#### [Assigned task]
Only the number is needed: how many lines in the entries below contain the string "createVideoSource"?

Information supplied START

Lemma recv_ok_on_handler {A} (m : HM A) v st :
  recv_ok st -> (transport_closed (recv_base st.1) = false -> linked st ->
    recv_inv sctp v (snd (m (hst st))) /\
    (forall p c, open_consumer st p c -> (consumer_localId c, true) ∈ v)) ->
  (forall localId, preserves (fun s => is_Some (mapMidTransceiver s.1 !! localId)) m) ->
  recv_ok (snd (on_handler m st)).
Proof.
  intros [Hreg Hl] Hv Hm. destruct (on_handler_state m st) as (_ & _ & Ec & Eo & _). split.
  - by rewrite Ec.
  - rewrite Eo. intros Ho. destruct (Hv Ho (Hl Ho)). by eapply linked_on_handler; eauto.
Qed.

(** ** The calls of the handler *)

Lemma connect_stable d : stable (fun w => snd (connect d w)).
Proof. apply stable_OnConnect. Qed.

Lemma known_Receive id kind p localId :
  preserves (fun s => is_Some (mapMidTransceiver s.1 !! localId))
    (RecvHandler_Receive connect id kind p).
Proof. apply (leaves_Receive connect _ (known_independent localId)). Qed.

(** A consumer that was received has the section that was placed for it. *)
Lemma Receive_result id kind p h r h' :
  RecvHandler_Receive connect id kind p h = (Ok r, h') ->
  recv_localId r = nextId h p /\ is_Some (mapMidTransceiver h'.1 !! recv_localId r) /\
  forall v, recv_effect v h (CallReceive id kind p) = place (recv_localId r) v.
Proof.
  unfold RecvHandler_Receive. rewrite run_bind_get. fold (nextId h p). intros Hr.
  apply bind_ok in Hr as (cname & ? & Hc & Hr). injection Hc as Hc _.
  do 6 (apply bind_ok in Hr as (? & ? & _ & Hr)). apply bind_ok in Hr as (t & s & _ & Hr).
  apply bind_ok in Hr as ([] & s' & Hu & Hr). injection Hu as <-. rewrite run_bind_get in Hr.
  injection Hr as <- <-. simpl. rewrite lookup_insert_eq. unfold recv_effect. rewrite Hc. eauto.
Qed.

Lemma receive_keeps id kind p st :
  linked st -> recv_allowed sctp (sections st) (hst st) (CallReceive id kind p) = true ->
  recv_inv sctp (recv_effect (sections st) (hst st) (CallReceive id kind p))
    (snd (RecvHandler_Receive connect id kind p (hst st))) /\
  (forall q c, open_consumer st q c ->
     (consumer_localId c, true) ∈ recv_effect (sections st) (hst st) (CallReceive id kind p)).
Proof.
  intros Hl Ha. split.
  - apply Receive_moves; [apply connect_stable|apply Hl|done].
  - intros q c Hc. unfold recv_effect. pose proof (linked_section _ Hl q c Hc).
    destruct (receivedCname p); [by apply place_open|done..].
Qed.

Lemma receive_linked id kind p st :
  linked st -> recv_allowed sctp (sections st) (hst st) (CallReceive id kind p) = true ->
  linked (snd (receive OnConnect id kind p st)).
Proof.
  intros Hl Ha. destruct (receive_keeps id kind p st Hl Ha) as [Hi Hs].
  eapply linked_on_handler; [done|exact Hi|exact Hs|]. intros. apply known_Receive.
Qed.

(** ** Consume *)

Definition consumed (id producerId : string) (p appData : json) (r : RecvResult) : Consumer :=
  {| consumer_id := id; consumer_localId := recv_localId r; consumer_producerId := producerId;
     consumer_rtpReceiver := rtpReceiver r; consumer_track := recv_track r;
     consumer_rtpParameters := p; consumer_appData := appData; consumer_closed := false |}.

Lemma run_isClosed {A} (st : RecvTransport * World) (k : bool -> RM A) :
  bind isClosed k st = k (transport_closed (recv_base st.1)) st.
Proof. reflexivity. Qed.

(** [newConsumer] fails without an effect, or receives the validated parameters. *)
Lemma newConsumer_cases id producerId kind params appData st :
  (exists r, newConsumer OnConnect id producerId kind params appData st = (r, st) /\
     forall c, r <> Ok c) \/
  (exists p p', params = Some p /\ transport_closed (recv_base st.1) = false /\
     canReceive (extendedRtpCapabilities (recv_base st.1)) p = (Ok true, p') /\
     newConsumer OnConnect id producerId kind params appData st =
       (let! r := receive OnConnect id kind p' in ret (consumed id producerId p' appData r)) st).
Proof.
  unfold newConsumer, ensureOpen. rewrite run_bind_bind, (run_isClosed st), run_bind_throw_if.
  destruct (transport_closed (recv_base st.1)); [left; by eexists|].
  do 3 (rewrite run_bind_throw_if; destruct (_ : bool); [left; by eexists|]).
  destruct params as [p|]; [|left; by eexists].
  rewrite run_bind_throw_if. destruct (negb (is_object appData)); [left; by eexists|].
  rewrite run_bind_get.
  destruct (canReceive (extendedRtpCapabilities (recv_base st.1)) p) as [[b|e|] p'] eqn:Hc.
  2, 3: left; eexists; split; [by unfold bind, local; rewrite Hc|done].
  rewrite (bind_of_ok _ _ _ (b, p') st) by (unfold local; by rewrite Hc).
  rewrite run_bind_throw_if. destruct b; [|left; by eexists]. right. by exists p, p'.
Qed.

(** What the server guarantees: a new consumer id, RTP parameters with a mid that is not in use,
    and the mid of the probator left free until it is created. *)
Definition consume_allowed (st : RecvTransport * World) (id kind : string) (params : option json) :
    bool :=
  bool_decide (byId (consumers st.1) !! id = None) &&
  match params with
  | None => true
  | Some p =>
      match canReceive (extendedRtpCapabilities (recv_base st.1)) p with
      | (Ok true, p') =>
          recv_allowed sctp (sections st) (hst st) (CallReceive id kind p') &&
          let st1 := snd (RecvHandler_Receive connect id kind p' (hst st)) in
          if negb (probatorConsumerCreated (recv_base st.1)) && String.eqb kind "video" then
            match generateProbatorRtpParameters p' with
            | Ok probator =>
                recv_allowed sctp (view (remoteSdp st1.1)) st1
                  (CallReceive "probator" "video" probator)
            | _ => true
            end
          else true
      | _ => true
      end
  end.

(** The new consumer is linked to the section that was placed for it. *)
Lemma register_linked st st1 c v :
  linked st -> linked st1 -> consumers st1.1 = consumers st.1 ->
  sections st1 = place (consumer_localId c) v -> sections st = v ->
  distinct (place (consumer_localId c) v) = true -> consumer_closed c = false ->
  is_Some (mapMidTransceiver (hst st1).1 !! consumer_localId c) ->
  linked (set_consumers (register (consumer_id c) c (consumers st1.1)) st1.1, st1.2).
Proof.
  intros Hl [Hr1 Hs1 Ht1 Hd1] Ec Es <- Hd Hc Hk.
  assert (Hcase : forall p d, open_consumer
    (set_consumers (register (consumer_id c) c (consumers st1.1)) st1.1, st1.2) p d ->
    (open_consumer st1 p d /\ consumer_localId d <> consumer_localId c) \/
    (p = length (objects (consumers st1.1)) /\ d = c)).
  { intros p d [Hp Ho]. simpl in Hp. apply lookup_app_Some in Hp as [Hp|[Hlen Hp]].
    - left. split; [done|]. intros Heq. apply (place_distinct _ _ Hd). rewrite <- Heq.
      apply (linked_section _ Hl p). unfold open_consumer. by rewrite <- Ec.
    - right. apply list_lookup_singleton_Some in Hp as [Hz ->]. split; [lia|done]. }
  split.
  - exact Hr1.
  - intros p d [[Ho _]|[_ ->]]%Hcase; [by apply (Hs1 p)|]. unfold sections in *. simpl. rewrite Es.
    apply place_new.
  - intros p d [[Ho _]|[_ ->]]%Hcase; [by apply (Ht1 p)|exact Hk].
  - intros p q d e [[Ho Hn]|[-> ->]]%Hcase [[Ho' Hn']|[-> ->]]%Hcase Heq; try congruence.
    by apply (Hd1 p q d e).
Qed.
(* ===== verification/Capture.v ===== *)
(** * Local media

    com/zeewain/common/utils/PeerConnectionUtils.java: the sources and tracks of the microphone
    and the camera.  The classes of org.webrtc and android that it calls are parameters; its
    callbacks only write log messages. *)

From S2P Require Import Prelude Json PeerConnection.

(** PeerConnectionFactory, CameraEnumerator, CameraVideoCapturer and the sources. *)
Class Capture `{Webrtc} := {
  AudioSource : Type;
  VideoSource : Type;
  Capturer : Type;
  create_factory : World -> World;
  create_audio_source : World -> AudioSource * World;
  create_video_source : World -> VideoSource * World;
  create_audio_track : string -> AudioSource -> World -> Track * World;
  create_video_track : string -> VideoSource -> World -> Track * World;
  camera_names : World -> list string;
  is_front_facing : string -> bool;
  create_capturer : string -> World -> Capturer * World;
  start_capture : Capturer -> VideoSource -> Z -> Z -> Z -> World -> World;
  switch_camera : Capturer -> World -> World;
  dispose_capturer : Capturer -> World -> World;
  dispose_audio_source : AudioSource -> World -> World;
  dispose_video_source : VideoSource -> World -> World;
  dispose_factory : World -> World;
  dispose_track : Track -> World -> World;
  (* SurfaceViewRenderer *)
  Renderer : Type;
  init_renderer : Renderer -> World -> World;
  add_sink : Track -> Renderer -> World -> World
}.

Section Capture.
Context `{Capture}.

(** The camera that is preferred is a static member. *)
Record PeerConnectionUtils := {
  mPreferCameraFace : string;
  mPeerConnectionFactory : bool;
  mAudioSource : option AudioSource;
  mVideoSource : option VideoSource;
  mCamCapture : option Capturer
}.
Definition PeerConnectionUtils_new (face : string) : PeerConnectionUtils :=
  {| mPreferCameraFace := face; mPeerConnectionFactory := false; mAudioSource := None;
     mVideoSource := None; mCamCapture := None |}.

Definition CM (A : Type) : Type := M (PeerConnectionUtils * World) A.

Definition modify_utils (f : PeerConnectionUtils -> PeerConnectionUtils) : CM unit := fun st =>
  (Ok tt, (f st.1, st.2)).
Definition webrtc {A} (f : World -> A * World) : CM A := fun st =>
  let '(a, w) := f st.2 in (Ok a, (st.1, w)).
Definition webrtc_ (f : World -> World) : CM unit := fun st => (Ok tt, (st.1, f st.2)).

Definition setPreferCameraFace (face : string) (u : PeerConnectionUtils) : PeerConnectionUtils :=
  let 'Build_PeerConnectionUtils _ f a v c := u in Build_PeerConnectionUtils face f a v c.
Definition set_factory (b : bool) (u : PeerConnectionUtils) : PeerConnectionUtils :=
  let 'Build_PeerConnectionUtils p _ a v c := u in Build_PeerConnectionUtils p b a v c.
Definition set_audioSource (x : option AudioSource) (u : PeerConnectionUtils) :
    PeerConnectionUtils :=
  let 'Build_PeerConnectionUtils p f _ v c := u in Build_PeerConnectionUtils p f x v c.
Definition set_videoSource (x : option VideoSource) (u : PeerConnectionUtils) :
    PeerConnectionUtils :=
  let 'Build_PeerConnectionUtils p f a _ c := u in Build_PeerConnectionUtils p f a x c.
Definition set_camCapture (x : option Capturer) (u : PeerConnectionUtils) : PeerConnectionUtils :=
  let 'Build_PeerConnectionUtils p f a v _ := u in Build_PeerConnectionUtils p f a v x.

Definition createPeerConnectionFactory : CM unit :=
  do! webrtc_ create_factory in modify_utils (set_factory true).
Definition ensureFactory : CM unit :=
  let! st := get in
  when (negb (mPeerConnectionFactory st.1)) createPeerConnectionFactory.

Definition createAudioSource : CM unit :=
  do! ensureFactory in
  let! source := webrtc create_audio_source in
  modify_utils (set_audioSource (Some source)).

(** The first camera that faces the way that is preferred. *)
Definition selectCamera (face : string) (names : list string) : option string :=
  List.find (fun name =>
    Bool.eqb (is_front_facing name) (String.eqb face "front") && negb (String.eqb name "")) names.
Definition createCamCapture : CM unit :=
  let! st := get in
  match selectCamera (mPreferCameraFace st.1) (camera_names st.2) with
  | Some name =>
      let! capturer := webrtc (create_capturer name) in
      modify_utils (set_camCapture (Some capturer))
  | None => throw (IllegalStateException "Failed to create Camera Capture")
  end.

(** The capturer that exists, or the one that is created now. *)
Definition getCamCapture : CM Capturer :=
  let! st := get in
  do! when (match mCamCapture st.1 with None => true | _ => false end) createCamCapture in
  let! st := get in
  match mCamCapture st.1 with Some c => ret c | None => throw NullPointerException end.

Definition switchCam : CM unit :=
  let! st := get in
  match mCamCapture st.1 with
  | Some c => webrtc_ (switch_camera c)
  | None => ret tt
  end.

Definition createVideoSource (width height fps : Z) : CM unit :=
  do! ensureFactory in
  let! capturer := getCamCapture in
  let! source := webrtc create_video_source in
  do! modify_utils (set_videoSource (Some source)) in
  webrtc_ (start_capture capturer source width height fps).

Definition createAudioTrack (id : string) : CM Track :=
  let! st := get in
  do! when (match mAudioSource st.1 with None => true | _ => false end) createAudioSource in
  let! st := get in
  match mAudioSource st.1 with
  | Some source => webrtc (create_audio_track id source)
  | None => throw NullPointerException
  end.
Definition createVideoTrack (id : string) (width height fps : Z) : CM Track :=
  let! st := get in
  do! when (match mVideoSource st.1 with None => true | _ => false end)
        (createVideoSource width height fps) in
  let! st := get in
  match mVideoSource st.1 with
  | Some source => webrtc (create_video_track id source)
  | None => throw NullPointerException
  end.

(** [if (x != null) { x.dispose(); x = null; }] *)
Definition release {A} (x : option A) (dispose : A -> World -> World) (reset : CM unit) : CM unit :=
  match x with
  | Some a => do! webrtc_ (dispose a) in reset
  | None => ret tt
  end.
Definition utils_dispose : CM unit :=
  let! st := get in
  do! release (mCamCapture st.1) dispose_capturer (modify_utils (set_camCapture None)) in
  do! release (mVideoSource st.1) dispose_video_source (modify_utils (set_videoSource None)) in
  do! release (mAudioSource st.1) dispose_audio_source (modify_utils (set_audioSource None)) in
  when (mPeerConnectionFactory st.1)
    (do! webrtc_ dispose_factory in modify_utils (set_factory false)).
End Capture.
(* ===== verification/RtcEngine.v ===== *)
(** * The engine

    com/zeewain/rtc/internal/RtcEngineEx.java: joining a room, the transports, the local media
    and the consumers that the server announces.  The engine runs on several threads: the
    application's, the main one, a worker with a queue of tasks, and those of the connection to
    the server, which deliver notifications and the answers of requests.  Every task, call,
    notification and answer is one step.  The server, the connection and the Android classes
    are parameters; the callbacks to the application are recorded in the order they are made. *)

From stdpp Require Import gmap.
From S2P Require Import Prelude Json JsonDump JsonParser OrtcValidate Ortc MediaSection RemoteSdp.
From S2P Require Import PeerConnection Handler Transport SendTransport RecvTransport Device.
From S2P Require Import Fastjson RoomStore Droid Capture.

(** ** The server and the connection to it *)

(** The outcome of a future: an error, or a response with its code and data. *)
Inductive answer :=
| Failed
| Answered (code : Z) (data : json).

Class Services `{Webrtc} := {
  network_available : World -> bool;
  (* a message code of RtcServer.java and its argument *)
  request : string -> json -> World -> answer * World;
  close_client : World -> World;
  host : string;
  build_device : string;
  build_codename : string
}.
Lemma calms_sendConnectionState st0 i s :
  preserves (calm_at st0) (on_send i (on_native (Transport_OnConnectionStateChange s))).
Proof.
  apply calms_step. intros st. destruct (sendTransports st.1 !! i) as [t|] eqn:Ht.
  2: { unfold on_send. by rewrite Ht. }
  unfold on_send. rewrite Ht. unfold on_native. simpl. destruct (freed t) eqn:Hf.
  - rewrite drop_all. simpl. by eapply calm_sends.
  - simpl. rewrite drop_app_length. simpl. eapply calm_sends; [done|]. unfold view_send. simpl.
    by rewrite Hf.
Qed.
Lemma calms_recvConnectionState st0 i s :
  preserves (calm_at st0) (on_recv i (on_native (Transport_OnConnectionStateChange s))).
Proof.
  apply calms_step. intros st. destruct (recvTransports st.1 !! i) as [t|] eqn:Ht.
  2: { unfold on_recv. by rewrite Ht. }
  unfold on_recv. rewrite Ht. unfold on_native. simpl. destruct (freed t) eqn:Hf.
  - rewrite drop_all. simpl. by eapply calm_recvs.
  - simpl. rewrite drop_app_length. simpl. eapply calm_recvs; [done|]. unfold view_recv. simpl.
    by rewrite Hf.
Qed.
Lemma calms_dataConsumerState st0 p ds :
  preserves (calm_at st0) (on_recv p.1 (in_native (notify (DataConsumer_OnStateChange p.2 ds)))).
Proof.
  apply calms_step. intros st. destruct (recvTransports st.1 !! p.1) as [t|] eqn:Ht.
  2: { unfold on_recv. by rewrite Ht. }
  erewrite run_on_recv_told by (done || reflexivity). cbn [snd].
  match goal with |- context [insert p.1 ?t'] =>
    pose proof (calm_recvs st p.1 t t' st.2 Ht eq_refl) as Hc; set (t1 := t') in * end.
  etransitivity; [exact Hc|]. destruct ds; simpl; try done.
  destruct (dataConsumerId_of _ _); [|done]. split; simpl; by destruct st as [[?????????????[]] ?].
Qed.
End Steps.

Information supplied END

#### [Solution below]
2